Nonprofit magazine for science communication

Knowable en español is a Spanish-language non-profit, editorially independent online publication from science publisher Annual Reviews. Launched October 13, 2022, under editor Debbie Ponchner, Knowable en español features both original pieces reported and published first in Spanish and translations of English-language articles from its sister publication Knowable Magazine. Knowable en español discusses scientific discoveries and the significance of scholarly work in a journalistic style.
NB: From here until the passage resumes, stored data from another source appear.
(* ===== verification/TreeTypes.v ===== *)
(** The data model of the tree of leaves: [crates/spark/src/tree/mod.rs], the
    errors of [tree/error.rs] and [services/error.rs], and the types of other
    crates that they mention, as the class [Externals]. *)
From S2P Require Import Prelude.

(** ** Types of other crates

    [secp256k1::PublicKey], [bitcoin::Transaction], [frost::Identifier] and the
    foreign error payloads, with the operations the tree code uses.
    [tx_input0_sequence tx] is [tx.input[0].sequence.to_consensus_u32()]; it is
    [None] when the transaction has no input, where the index panics. *)
Class Externals := {
  PublicKey : Type;
  Transaction : Type;
  Identifier : Type;
  ForeignError : Type;
  PublicKey_eq_dec :: EqDecision PublicKey;
  Transaction_eq_dec :: EqDecision Transaction;
  Identifier_eq_dec :: EqDecision Identifier;
  tx_input0_sequence : Transaction → option Z;
}.

(** A concrete instance for examples: keys are numbers, a transaction is the
    list of the sequence numbers of its inputs. *)
Definition simple_externals : Externals := {|
  PublicKey := Z; Transaction := list Z; Identifier := Z; ForeignError := string;
  tx_input0_sequence := head
|}.

(** ** Tree nodes *)

Inductive TreeNodeStatus : Type :=
| Creating | Available | FrozenByIssuer | TransferLocked | SplitLocked | Splitted
| Aggregated | OnChain | Exited | AggregateLock | Investigation | Lost
| Reimbursed | RenewLocked | ParentExited | Unknown.

#[export] Instance TreeNodeStatus_eq_dec : EqDecision TreeNodeStatus.
Proof. solve_decision. Defined.

(** [impl Display for TreeNodeStatus]. *)
Definition TreeNodeStatus_fmt (s : TreeNodeStatus) : string :=
  match s with
  | Creating => "Creating"
  | Available => "Available"
  | FrozenByIssuer => "FrozenByIssuer"
  | TransferLocked => "TransferLocked"
  | SplitLocked => "SplitLocked"
  | Splitted => "Splitted"
  | Aggregated => "Aggregated"
  | OnChain => "OnChain"
  | Exited => "Exited"
  | AggregateLock => "AggregateLock"
  | Investigation => "Investigation"
  | Lost => "Lost"
  | Reimbursed => "Reimbursed"
  | RenewLocked => "RenewLocked"
  | ParentExited => "ParentExited"
  | Unknown => "Unknown"
  end.

(** [impl From<&str> for TreeNodeStatus]. *)
Definition TreeNodeStatus_from (s : string) : TreeNodeStatus :=
  if bool_decide (s = "CREATING") then Creating
  else if bool_decide (s = "AVAILABLE") then Available
  else if bool_decide (s = "FROZEN_BY_ISSUER") then FrozenByIssuer
  else if bool_decide (s = "TRANSFER_LOCKED") then TransferLocked
  else if bool_decide (s = "SPLIT_LOCKED") then SplitLocked
  else if bool_decide (s = "SPLITTED") then Splitted
  else if bool_decide (s = "AGGREGATED") then Aggregated
  else if bool_decide (s = "ON_CHAIN") then OnChain
  else if bool_decide (s = "EXITED") then Exited
  else if bool_decide (s = "AGGREGATE_LOCK") then AggregateLock
  else if bool_decide (s = "INVESTIGATION") then Investigation
  else if bool_decide (s = "LOST") then Lost
  else if bool_decide (s = "REIMBURSED") then Reimbursed
  else if bool_decide (s = "RENEW_LOCKED") then RenewLocked
  else if bool_decide (s = "PARENT_EXITED") then ParentExited
  else Unknown.

(** A [TreeNodeId] is a newtype of a string. *)
Abbreviation TreeNodeId := string.
Abbreviation LeavesReservationId := string.

(** [impl FromStr for TreeNodeId]. *)
Definition TreeNodeId_from_str (s : string) : result TreeNodeId string :=
  if bool_decide (s = "") then Err "TreeNodeId cannot be empty" else Ok s.

Section types.
Context {ext : Externals}.

Record SigningKeyshare : Type := {
  owner_identifiers : list Identifier;
  threshold : Z;
  keyshare_public_key : PublicKey
}.

#[export] Instance SigningKeyshare_eq_dec : EqDecision SigningKeyshare.
Proof. solve_decision. Defined.

Record TreeNode : Type := {
  tn_id : TreeNodeId;
  tree_id : string;
  value : Z;
  parent_node_id : option TreeNodeId;
  node_tx : Transaction;
  refund_tx : option Transaction;
  direct_tx : option Transaction;
  direct_refund_tx : option Transaction;
  direct_from_cpfp_refund_tx : option Transaction;
  vout : Z;
  verifying_public_key : PublicKey;
  owner_identity_public_key : option PublicKey;
  signing_keyshare : SigningKeyshare;
  status : TreeNodeStatus
}.

#[export] Instance TreeNode_eq_dec : EqDecision TreeNode.
Proof. solve_decision. Defined.

(** ** Errors *)

(** [services::ServiceError] and [tree::TreeServiceError], which mention each
    other; payloads of other crates and of other components are [ForeignError]. *)
Inductive ServiceError : Type :=
| DepositAddressUsed | InvalidDepositAddress | InvalidDepositAddressNetwork
| InvalidIdentifier | MissingDepositAddress | MissingUtxo
| MissingDepositAddressProof | MissingSigningKeyshare | MissingTreeSignatures
| MissingLeafId | InvalidDepositAddressProof | InvalidNodeId (s : string)
| InvalidOutputIndex | InvalidPublicKey | InvalidSignatureShare
| InvalidTransaction | InvalidNetwork (n : Z) | InvalidVerifyingKey
| NotADepositOutput | InvoiceDecodingError (s : string) | SSPswapError (s : string)
| PreimageShareStoreFailed (s : string) | PaymentNotFound
| ExtendTimeLockError (s : string) | TransferVerificationError (s : string)
| MaxRetriesExceeded | NoLeavesToClaim | ClaimTransferError (s : string)
| SignatureVerificationFailed (s : string) | TransferAlreadyClaimed
| SE_InvalidAmount | SE_InsufficientFunds | InvalidInput (s : string)
| PartialCheckTimelockError (nodes : list TreeNode)
| InvalidPaymentHash (s : string) | InvalidPreimage (s : string)
| NeededTooManyOutputs | BitcoinError (e : ForeignError) | FrostError (e : ForeignError)
| BitcoinIOError (s : string) | RequestError (e : ForeignError)
| ServiceProviderError (e : ForeignError) | ValidationError (s : string)
| SE_SignerError (e : ForeignError) | ServiceConnectionError (e : ForeignError)
| SE_TreeServiceError (e : TreeServiceError) | TokenOutputServiceError (e : ForeignError)
| TransferObserverError (e : ForeignError) | SE_Generic (s : string)
with TreeServiceError : Type :=
| InsufficientFunds
| RpcError (e : ForeignError)
| UnselectableAmount
| InvalidAmount
| SignerError (e : ForeignError)
| NonReservableLeaves
| TSE_ServiceError (e : ServiceError)
| ProcessorShutdown
| ResourceBusy (max_concurrent : Z) (timeout : Z)
| Generic (s : string).

(** ** Sequences of a node's transactions

    [None] is the panic of indexing an empty input list. *)
Definition as_u16 (x : Z) : Z := Z.land x 65535.

Definition node_sequence (n : TreeNode) : option Z := tx_input0_sequence (node_tx n).

Definition refund_sequence (n : TreeNode) : option (result Z TreeServiceError) :=
  match refund_tx n with
  | None => Some (Err (Generic "No refund tx"))
  | Some tx => Ok <$> tx_input0_sequence tx
  end.

Definition needs_node_tx_renewed (n : TreeNode) : option bool :=
  (λ s, as_u16 s <=? 100) <$> node_sequence n.

Definition needs_refund_tx_renewed (n : TreeNode) : option (result bool TreeServiceError) :=
  (λ r, let* s := r in Ok (as_u16 s <=? 100)) <$> refund_sequence n.

Definition is_zero_timelock (n : TreeNode) : option bool :=
  (λ s, as_u16 s =? 0) <$> node_sequence n.

(** ** Views of the store *)

Record Leaves : Type := {
  available : list TreeNode;
  not_available : list TreeNode;
  available_missing_from_operators : list TreeNode;
  reserved_for_payment : list TreeNode;
  reserved_for_swap : list TreeNode
}.

Definition available_balance (l : Leaves) : Z := sum_u 64 (value <$> available l).
Definition missing_operators_balance (l : Leaves) : Z :=
  sum_u 64 (value <$> available_missing_from_operators l).
Definition payment_reserved_balance (l : Leaves) : Z :=
  sum_u 64 (value <$> reserved_for_payment l).
Definition swap_reserved_balance (l : Leaves) : Z := sum_u 64 (value <$> reserved_for_swap l).
Definition balance (l : Leaves) : Z :=
  wadd 64 (wadd 64 (available_balance l) (missing_operators_balance l))
    (swap_reserved_balance l).

Inductive ReservationPurpose : Type := Payment | Swap.

#[export] Instance ReservationPurpose_eq_dec : EqDecision ReservationPurpose.
Proof. solve_decision. Defined.

Definition ReservationPurpose_fmt (p : ReservationPurpose) : string :=
  match p with Payment => "Payment" | Swap => "Swap" end.

Definition ReservationPurpose_from_str (s : string) : result ReservationPurpose string :=
  if bool_decide (s = "Payment") then Ok Payment
  else if bool_decide (s = "Swap") then Ok Swap
  else Err ("Unknown ReservationPurpose: " +:+ s).

Record LeavesReservation : Type := {
  res_id : LeavesReservationId;
  res_leaves : list TreeNode
}.

Definition LeavesReservation_new (leaves : list TreeNode) (id : LeavesReservationId) :=
  {| res_leaves := leaves; res_id := id |}.

Definition LeavesReservation_sum (r : LeavesReservation) : Z := sum_u 64 (value <$> res_leaves r).

Inductive ReserveResult : Type :=
| Success (r : LeavesReservation)
| ReserveInsufficientFunds
| WaitForPending (needed available pending : Z).

Definition into_result (r : ReserveResult) : result LeavesReservation TreeServiceError :=
  match r with
  | Success r => Ok r
  | ReserveInsufficientFunds => Err InsufficientFunds
  | WaitForPending _ _ _ => Err (Generic "Unexpected WaitForPending after swap")
  end.

Inductive TargetAmounts : Type :=
| AmountAndFee (amount_sats : Z) (fee_sats : option Z)
| ExactDenominations (denominations : list Z).

Definition total_sats (t : TargetAmounts) : Z :=
  match t with
  | AmountAndFee amount_sats fee_sats => wadd 64 amount_sats (default 0 fee_sats)
  | ExactDenominations denominations => sum_u 64 denominations
  end.

Record TargetLeaves : Type := {
  amount_leaves : list TreeNode;
  fee_leaves : option (list TreeNode)
}.

Definition TargetLeaves_new (a : list TreeNode) (f : option (list TreeNode)) : TargetLeaves :=
  {| amount_leaves := a; fee_leaves := f |}.

(** [max_wait_for_pending], in nanoseconds. *)
Record SelectLeavesOptions : Type := { max_wait_for_pending : Z }.

Definition DEFAULT_MAX_WAIT_FOR_PENDING : Z := 60 * 1000000000.

Definition SelectLeavesOptions_default : SelectLeavesOptions :=
  {| max_wait_for_pending := DEFAULT_MAX_WAIT_FOR_PENDING |}.
Definition SelectLeavesOptions_no_wait : SelectLeavesOptions := {| max_wait_for_pending := 0 |}.

(** The [u64] values of the nodes are in range. *)
Definition node_ok (n : TreeNode) : Prop := in_u 64 (value n).

#[export] Instance node_ok_dec n : Decision (node_ok n).
Proof. unfold node_ok. apply _. Defined.

(** The values of a list of nodes, and their exact sum. *)
Definition total (l : list TreeNode) : Z := sumZ (value <$> l).

Lemma total_app l1 l2 : total (l1 ++ l2) = total l1 + total l2.
Proof. unfold total. by rewrite fmap_app, sumZ_app. Qed.

Lemma total_nil : total [] = 0.
Proof. done. Qed.

Lemma total_cons x l : total (x :: l) = value x + total l.
Proof. done. Qed.

#[export] Instance total_proper : Proper ((≡ₚ) ==> (=)) total.
Proof. intros l1 l2 Hl. unfold total. by rewrite Hl. Qed.

Lemma values_nonneg l : Forall node_ok l → Forall (λ x, 0 ≤ x) (value <$> l).
Proof. intros. apply Forall_fmap. eapply Forall_impl; [done|]. unfold node_ok, in_u. simpl. lia. Qed.

Lemma total_nonneg l : Forall node_ok l → 0 ≤ total l.
Proof. intros. apply sumZ_nonneg. by apply values_nonneg. Qed.

Lemma total_exact l :
  Forall node_ok l → total l < 2 ^ 64 → sum_u 64 (value <$> l) = total l.
Proof. intros. apply sum_u_exact; [done|by apply values_nonneg|done]. Qed.

Lemma total_sublist_le l1 l2 : sublist l1 l2 → Forall node_ok l2 → total l1 ≤ total l2.
Proof.
  intros Hs Hok. apply sumZ_sublist_le; [|by apply values_nonneg].
  clear Hok. induction Hs; by constructor.
Qed.

Lemma total_submseteq_le l1 l2 : l1 ⊆+ l2 → Forall node_ok l2 → total l1 ≤ total l2.
Proof.
  intros [l Hl]%submseteq_Permutation Hok. rewrite Hl, total_app.
  rewrite Hl, Forall_app in Hok. pose proof (total_nonneg l). naive_solver lia.
Qed.

End types.

#[export] Hint Resolve total_nonneg values_nonneg : rust.

(** ** Example nodes, over [simple_externals] *)
Definition example_leaf (id : string) (v : Z) (st : TreeNodeStatus) : @TreeNode simple_externals :=
  {| tn_id := id; tree_id := "tree"; value := v; parent_node_id := None;
     node_tx := ([2000] : @Transaction simple_externals); refund_tx := None; direct_tx := None;
     direct_refund_tx := None; direct_from_cpfp_refund_tx := None; vout := 0;
     verifying_public_key := (5 : @PublicKey simple_externals);
     owner_identity_public_key := None;
     signing_keyshare := {| owner_identifiers := []; threshold := 2;
                            keyshare_public_key := (2 : @PublicKey simple_externals) |};
     status := st |}.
The magazine uses information from Annual Reviews' 51 review journals as springboards for stories from areas including health and disease, the environment, biology, physics, the social sciences, and economics, linking back to science-related scholarly sources.

Knowable en español has been supported by grants from the Gordon and Betty Moore Foundation and the Howard Hughes Medical Institute (HHMI).

== Awards ==
- 2024, Honorable mention, Science Single Article (Consumer) category, Folio: Eddie and Ozzie Awards, for "The extraordinary case of the ferocious female moles" by Alejandra Manjarrez; translated by Debbie Ponchner, published first in Spanish, then English.
- 2025, National Academies of Sciences, Engineering and Medicine Eric and Wendy Schmidt Award for Excellence in Science Communications, for work that included "Nature interrupted: Impact of the US-Mexico border wall on wildlife" by Iván Carrillo; translated by Debbie Ponchner, published first in Spanish, then English.

== Availability ==
Knowable en español is available to read online without a subscription or other fees. The articles in the magazine are published under a CC BY-ND copyright license allowing republication but prohibiting derivative works.

Articles from Knowable en español have been republished internationally in media such as El País, Spain; La Nación, Argentina; La Nación, Costa Rica; El Espectador, Colombia; El Universal, México, and Salud con Lupa, Perú.